Budde: Competition bites Telstra

Competition will begin to bite Telstra in the second half of this year, according to telecoms analyst Paul Budde.

While overall telecoms market revenue growth in Australia is estimated at 9.3 per cent in 1999, and will climb slightly higher in 2000, Telstra's annual growth is expected to drop from 3.4 per cent in 1999 to 1.6 per cent in 2000, Budde said.

Speaking at the launch of his Telecommunications Strategies Report 1999/2000 yesterday, Budde said Telstra's recent price cuts on international long distance calls mean the carrier will write off between $200 million and $300 million in revenue this year.
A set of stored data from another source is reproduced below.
(** C2 (as the code has it).  In the dashboard, [good_performers]
    holds one entry per voter, only for voters with at least one
    merged ballot; the entry's accuracy is the voter's correct merged
    ballots over all their merged ballots, times 100, and lies in
    [0, 100]; the entries are the [n] best of the per-voter table, in
    descending order of accuracy.  The report script ranks by the
    number of correct merged ballots instead: one entry per voter
    with at least one correct merged ballot, carrying that number, the
    32 largest in descending order.  On the end-to-end scenario the
    dashboard gives [("v1", 100); ("v2", 0)] at [n = 2] and the
    report [("v1", 1)]. *)
Theorem good_performers_ranks_by_accuracy `{Sorter} (voter_df report_df : list ballot)
    (correct_answers_df : list Sheet.correct_row) (n : nat) :
  let merged_rows := merge_correct voter_df correct_answers_df in
  let gp := good_performers (calculate_insights voter_df correct_answers_df n) in
  let report_rows := merge_correct report_df correct_answers_df in
  let report := GetQuestions.correct_answers_by_voter report_df correct_answers_df in
  (Forall (entry_ok merged_rows) gp
   /\ NoDup (map fst gp)
   /\ descending_by Qle (fun kv => accuracy (snd kv)) gp
   /\ List.length gp = Nat.min n (List.length (group_keys by_voter merged_rows))
   /\ (exists rest,
         Permutation (gp ++ rest) (voter_table merged_rows)
         /\ forall x y, In x gp -> In y rest ->
                        (accuracy (snd y) <= accuracy (snd x))%Q)
   /\ (forall v, In v (map fst (voter_table merged_rows))
                 <-> In v (map by_voter merged_rows)))
  /\ (Forall (report_entry_ok report_rows) report
      /\ NoDup (map fst report)
      /\ descending_by Nat.le snd report
      /\ List.length report
         = Nat.min GetQuestions.N (List.length (correct_table report_rows))
      /\ (exists rest,
            Permutation (report ++ rest) (correct_table report_rows)
            /\ forall x y, In x report -> In y rest -> (snd y <= snd x)%nat)
      /\ (forall v, In v (map fst (correct_table report_rows))
                    <-> exists m, In m report_rows /\ by_voter m = v
                                  /\ is_correct m = true))
  /\ option_map accuracies (scenario_insights 2) = Some [("v1", 100 # 1); ("v2", 0 # 1)]
  /\ (forall to_datetime w, scenario_report to_datetime w = Ok [("v1", 1%nat)]).
Proof.
  cbv zeta. rewrite good_performers_eq, correct_answers_by_voter_eq.
  set (merged_rows := merge_correct voter_df correct_answers_df).
  set (report_rows := merge_correct report_df correct_answers_df).
  split; [|split; [|split; [apply scenario_accuracies | apply scenario_report_counts]]].
  - destruct (nlargest_top Qle_bool (fun kv : string * performance => accuracy (snd kv))
                Q_leb_total Q_leb_trans n (voter_table merged_rows))
      as [rest [Hperm [Htop Hlen]]].
    split; [|split; [|split; [|split; [|split]]]].
    + rewrite Forall_forall. intros kv Hkv. apply nlargest_In in Hkv.
      pose proof (voter_table_entries merged_rows) as Hall.
      rewrite Forall_forall in Hall. now apply Hall.
    + apply select_n_distinct. rewrite voter_table_keys. apply group_keys_NoDup.
    + apply sorted_Q_desc with (key := fun kv : string * performance => accuracy (snd kv)).
      apply nlargest_sorted; [apply Q_leb_total | apply Q_leb_trans].
    + rewrite Hlen. f_equal. rewrite <- voter_table_keys. symmetry. apply length_map.
    + exists rest. split; [exact Hperm|].
      intros x y Hx Hy. apply Qle_bool_iff. now apply Htop.
    + intros v. rewrite voter_table_keys. apply group_keys_In.
  - destruct (nlargest_top Nat.leb (@snd string nat) nat_leb_total nat_leb_trans
                GetQuestions.N (correct_table report_rows))
      as [rest [Hperm [Htop Hlen]]].
    split; [|split; [|split; [|split; [|split]]]].
    + rewrite Forall_forall. intros vc Hvc. apply nlargest_In in Hvc.
      pose proof (correct_table_entries report_rows) as Hall.
      rewrite Forall_forall in Hall. now apply Hall.
    + apply select_n_distinct. rewrite correct_table_keys. apply group_keys_NoDup.
    + apply sorted_nat_desc, nlargest_sorted; [apply nat_leb_total | apply nat_leb_trans].
    + exact Hlen.
    + exists rest. split; [exact Hperm|].
      intros x y Hx Hy. apply Nat.leb_le. now apply Htop.
    + intros v. rewrite correct_table_keys, group_keys_In, in_map_iff. split.
      * intros [m [Hv Hm]]. apply filter_In in Hm. exists m. tauto.
      * intros [m [Hm [Hv Hc]]]. exists m. split; [exact Hv|]. apply filter_In. tauto.
Qed.

Lemma good_performers_ranks_by_accuracy_witness :
  In "v1" (map fst (voter_table (merge_correct SmallFrame.one_ballot
                                   SmallFrame.one_key))).
Proof.
  destruct (good_performers_ranks_by_accuracy SmallFrame.one_ballot [] 
              SmallFrame.one_key 5) as [[_ [_ [_ [_ [_ Hkeys]]]]] _].
  apply Hkeys. simpl. now left.
Defined.

(** C2 as stated fails for the report script: on the scenario it
    lists "v1" with the count 1 and leaves out "v2", who has a merged
    ballot and an accuracy of 0 in the dashboard. *)
Lemma report_ranks_by_correct_count :
  scenario_report DayFirst.to_datetime_at
    (GetQuestions.mk_clock (fun _ => 0) 0 (fun _ => 0) 0)
    = Ok [("v1", 1%nat)]
  /\ option_map accuracies (scenario_insights 2) = Some [("v1", 100 # 1); ("v2", 0 # 1)]
  /\ In "v2" (map by_voter (merge_correct scenario_frame scenario_key))
  /\ ~ In "v2" (map fst [("v1", 1%nat)]).
Proof.
  split; [vm_compute; reflexivity|]. split; [vm_compute; reflexivity|].
  split; [simpl; tauto|]. simpl. intros [H|[]]. discriminate H.
Qed.

(** The dashboard's rows in full: the left join of [load_data] pairs
    each ballot with both rows of "Q1", so every count is doubled and
    the accuracies are unchanged. *)
Example scenario_good_performers_rows :
  option_map good_performers (scenario_insights 2)
  = Some [("v1", mk_performance 2 2 (100 # 1)); ("v2", mk_performance 2 0 (0 # 1))].
Proof. vm_compute. reflexivity. Qed.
Telstra has also cut its fixed-to-mobile rates by 30 per cent as a result of the Australian Communications Authority's decision to open that market to competition.

In addition, Budde said, Telstra will be the player hardest hit by stagnation in the fixed voice market, which will exhibit negative growth from 2000.

Meanwhile, new telcos remain stuck in the low margin, voice-based services.

According to Budde, Telstra and other Australian telcos need to make the jump into the e-services and high-speed internet markets.

He criticised Telstra for focusing on e-commerce content, saying it was a market dominated by rebels and 'free spirits' in which Telstra would have difficulty succeeding.

Budde said Telstra should concentrate instead on developing its e-commerce infrastructure to offer e-services such as applications hosting, billing and directory services.

However, Telstra and other service providers will be hampered in their ability to offer high-speed internet and e-services, for which there is pent up demand, due to deficiencies in Telstra's network, he said.

Telstra's network will be ready to offer high-speed internet services from mid-2000, Budde said, giving Cable & Wireless Optus and Austar a window of opportunity to gain a six- to nine-month lead in the high-speed internet services space.

Budde believes the subscriber base for high-speed internet services priced at less than $50 a month could reach 250,000 by 2001.

Meanwhile, he predicted an increase in merger activity in the market, saying that a full merger between AAPT and Telecom New Zealand was "inevitable".

He also said mergers between IT companies and telcos were likely.